The task >>
Output everything in the listing exactly, with no line missing.

Exercise materials >>

=== Begin Enclosure ===

Lemma run_app (es1 es2 : list event) (s : PuzzleController.t) :
  run s (es1 ++ es2) = run s es1 ≫= λ s1, run s1 es2.
Proof.
  revert s. induction es1 as [|e es1 IH]; intros s; [reflexivity|].
  cbn [app run]. destruct (dispatch s e) as [s1|]; simpl; [apply IH | reflexivity].
Qed.

Lemma mousedown_lastCursorX (s s' : PuzzleController.t) (px py : R) :
  PuzzleController.mousedown s px py = Some s' →
  PuzzleController.lastCursorX s' = PuzzleController.lastCursorX s.
Proof.
  destruct (mousedown_spec s px py) as [(j & _ & ->) | (_ & ->)]; by intros [= <-].
Qed.

(** C10. Outside a drag no horizontal position is cached.  [mouseup] ends
    the drag and clears the cache together; [mousemove] writes the cache
    only during a drag; [mousedown] never writes it.  So every handler
    preserves the invariant, it holds of the constructed puzzle and after any
    sequence of events, and a mousedown outside a drag starts the drag with
    nothing cached.  In particular, whatever happened before a mouseup, after
    it and any events that are not a mousedown, the next mousedown finds
    nothing cached and the move that follows it turns no ring: no baseline of
    the drag that ended reaches the next drag. *)
Theorem baseline_invariant (canvas : PuzzleCanvas.t) (img : Image.t) (N : nat)
    (rnd : nat → R) (es : list event) :
  (∀ s e s', baseline_clean s → dispatch s e = Some s' → baseline_clean s') ∧
  baseline_clean (PuzzleController.new canvas img N rnd) ∧
  (∀ s, ∃ s', PuzzleController.mouseup s = Some s' ∧
              PuzzleController.isDragging s' = false ∧
              PuzzleController.lastCursorX s' = None) ∧
  (∀ s px py s', PuzzleController.mousemove s px py = Some s' →
                 PuzzleController.lastCursorX s' ≠ PuzzleController.lastCursorX s →
                 PuzzleController.isDragging s = true) ∧
  (∀ s px py s', PuzzleController.mousedown s px py = Some s' →
                 PuzzleController.lastCursorX s' = PuzzleController.lastCursorX s) ∧
  ∃ s', run (PuzzleController.new canvas img N rnd) es = Some s' ∧
        baseline_clean s' ∧
        (PuzzleController.isDragging s' = false →
         ∀ px py, ∃ s'', PuzzleController.mousedown s' px py = Some s'' ∧
                         PuzzleController.lastCursorX s'' = None) ∧
        (∀ idle dx dy px py,
           forallb (λ e, negb (is_mousedown e)) idle = true →
           ∃ s1 s2 s3,
             run (PuzzleController.new canvas img N rnd) (es ++ MouseUp :: idle) = Some s1 ∧
             PuzzleController.isDragging s1 = false ∧
             PuzzleController.lastCursorX s1 = None ∧
             PuzzleController.circles s1 = PuzzleController.circles s' ∧
             PuzzleController.mousedown s1 dx dy = Some s2 ∧
             PuzzleController.lastCursorX s2 = None ∧
             PuzzleController.mousemove s2 px py = Some s3 ∧
             PuzzleController.circles s3 = PuzzleController.circles s').
Proof.
  split; [intros s e s'; apply dispatch_baseline_clean|].
  split; [apply new_baseline_clean|].
  split; [intros s; eexists; split; [reflexivity | by split]|].
  split.
  { intros s px py s' Hm Hne.
    destruct (PuzzleController.isDragging s) eqn:Hd; [reflexivity|].
    rewrite mousemove_idle in Hm by exact Hd. by injection Hm as <-. }
  split; [intros s px py s'; apply mousedown_lastCursorX|].
  destruct (run_invariants es _ (new_grip_ok canvas img N rnd))
    as (s' & Hrun & _ & _ & Hclean).
  specialize (Hclean (new_baseline_clean canvas img N rnd)).
  exists s'. split; [exact Hrun|]. split; [exact Hclean|]. split.
  - intros Hd px py. specialize (Hclean Hd).
    destruct (mousedown_spec s' px py) as [(j & _ & ->) | (_ & ->)]; eauto.
  - intros idle dx dy px py Hidle.
    set (s1 := PuzzleController.set_lastCursorX None
                 (PuzzleController.set_isDragging false s')).
    assert (run (PuzzleController.new canvas img N rnd) (es ++ MouseUp :: idle) = Some s1)
      as Hrun1.
    { rewrite run_app, Hrun. simpl.
      change (run s1 idle = Some s1). by apply run_without_mousedown. }
    destruct (mousedown_spec s1 dx dy) as [(j & _ & Hdown) | (_ & Hdown)].
    + exists s1. eexists. eexists. split; [exact Hrun1|].
      do 3 (split; [reflexivity|]). split; [exact Hdown|].
      split; [reflexivity|]. split; [by apply mousemove_first | reflexivity].
    + exists s1, s1, s1. split; [exact Hrun1|].
      do 3 (split; [reflexivity|]). split; [exact Hdown|].
      split; [reflexivity|]. split; [by apply mousemove_idle | reflexivity].
Qed.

=== End Enclosure ===

Your response >>
Lemma run_app (es1 es2 : list event) (s : PuzzleController.t) :
  run s (es1 ++ es2) = run s es1 ≫= λ s1, run s1 es2.
Proof.
  revert s. induction es1 as [|e es1 IH]; intros s; [reflexivity|].
  cbn [app run]. destruct (dispatch s e) as [s1|]; simpl; [apply IH | reflexivity].
Qed.

Lemma mousedown_lastCursorX (s s' : PuzzleController.t) (px py : R) :
  PuzzleController.mousedown s px py = Some s' →
  PuzzleController.lastCursorX s' = PuzzleController.lastCursorX s.
Proof.
  destruct (mousedown_spec s px py) as [(j & _ & ->) | (_ & ->)]; by intros [= <-].
Qed.

(** C10. Outside a drag no horizontal position is cached.  [mouseup] ends
    the drag and clears the cache together; [mousemove] writes the cache
    only during a drag; [mousedown] never writes it.  So every handler
    preserves the invariant, it holds of the constructed puzzle and after any
    sequence of events, and a mousedown outside a drag starts the drag with
    nothing cached.  In particular, whatever happened before a mouseup, after
    it and any events that are not a mousedown, the next mousedown finds
    nothing cached and the move that follows it turns no ring: no baseline of
    the drag that ended reaches the next drag. *)
Theorem baseline_invariant (canvas : PuzzleCanvas.t) (img : Image.t) (N : nat)
    (rnd : nat → R) (es : list event) :
  (∀ s e s', baseline_clean s → dispatch s e = Some s' → baseline_clean s') ∧
  baseline_clean (PuzzleController.new canvas img N rnd) ∧
  (∀ s, ∃ s', PuzzleController.mouseup s = Some s' ∧
              PuzzleController.isDragging s' = false ∧
              PuzzleController.lastCursorX s' = None) ∧
  (∀ s px py s', PuzzleController.mousemove s px py = Some s' →
                 PuzzleController.lastCursorX s' ≠ PuzzleController.lastCursorX s →
                 PuzzleController.isDragging s = true) ∧
  (∀ s px py s', PuzzleController.mousedown s px py = Some s' →
                 PuzzleController.lastCursorX s' = PuzzleController.lastCursorX s) ∧
  ∃ s', run (PuzzleController.new canvas img N rnd) es = Some s' ∧
        baseline_clean s' ∧
        (PuzzleController.isDragging s' = false →
         ∀ px py, ∃ s'', PuzzleController.mousedown s' px py = Some s'' ∧
                         PuzzleController.lastCursorX s'' = None) ∧
        (∀ idle dx dy px py,
           forallb (λ e, negb (is_mousedown e)) idle = true →
           ∃ s1 s2 s3,
             run (PuzzleController.new canvas img N rnd) (es ++ MouseUp :: idle) = Some s1 ∧
             PuzzleController.isDragging s1 = false ∧
             PuzzleController.lastCursorX s1 = None ∧
             PuzzleController.circles s1 = PuzzleController.circles s' ∧
             PuzzleController.mousedown s1 dx dy = Some s2 ∧
             PuzzleController.lastCursorX s2 = None ∧
             PuzzleController.mousemove s2 px py = Some s3 ∧
             PuzzleController.circles s3 = PuzzleController.circles s').
Proof.
  split; [intros s e s'; apply dispatch_baseline_clean|].
  split; [apply new_baseline_clean|].
  split; [intros s; eexists; split; [reflexivity | by split]|].
  split.
  { intros s px py s' Hm Hne.
    destruct (PuzzleController.isDragging s) eqn:Hd; [reflexivity|].
    rewrite mousemove_idle in Hm by exact Hd. by injection Hm as <-. }
  split; [intros s px py s'; apply mousedown_lastCursorX|].
  destruct (run_invariants es _ (new_grip_ok canvas img N rnd))
    as (s' & Hrun & _ & _ & Hclean).
  specialize (Hclean (new_baseline_clean canvas img N rnd)).
  exists s'. split; [exact Hrun|]. split; [exact Hclean|]. split.
  - intros Hd px py. specialize (Hclean Hd).
    destruct (mousedown_spec s' px py) as [(j & _ & ->) | (_ & ->)]; eauto.
  - intros idle dx dy px py Hidle.
    set (s1 := PuzzleController.set_lastCursorX None
                 (PuzzleController.set_isDragging false s')).
    assert (run (PuzzleController.new canvas img N rnd) (es ++ MouseUp :: idle) = Some s1)
      as Hrun1.
    { rewrite run_app, Hrun. simpl.
      change (run s1 idle = Some s1). by apply run_without_mousedown. }
    destruct (mousedown_spec s1 dx dy) as [(j & _ & Hdown) | (_ & Hdown)].
    + exists s1. eexists. eexists. split; [exact Hrun1|].
      do 3 (split; [reflexivity|]). split; [exact Hdown|].
      split; [reflexivity|]. split; [by apply mousemove_first | reflexivity].
    + exists s1, s1, s1. split; [exact Hrun1|].
      do 3 (split; [reflexivity|]). split; [exact Hdown|].
      split; [reflexivity|]. split; [by apply mousemove_idle | reflexivity].
Qed.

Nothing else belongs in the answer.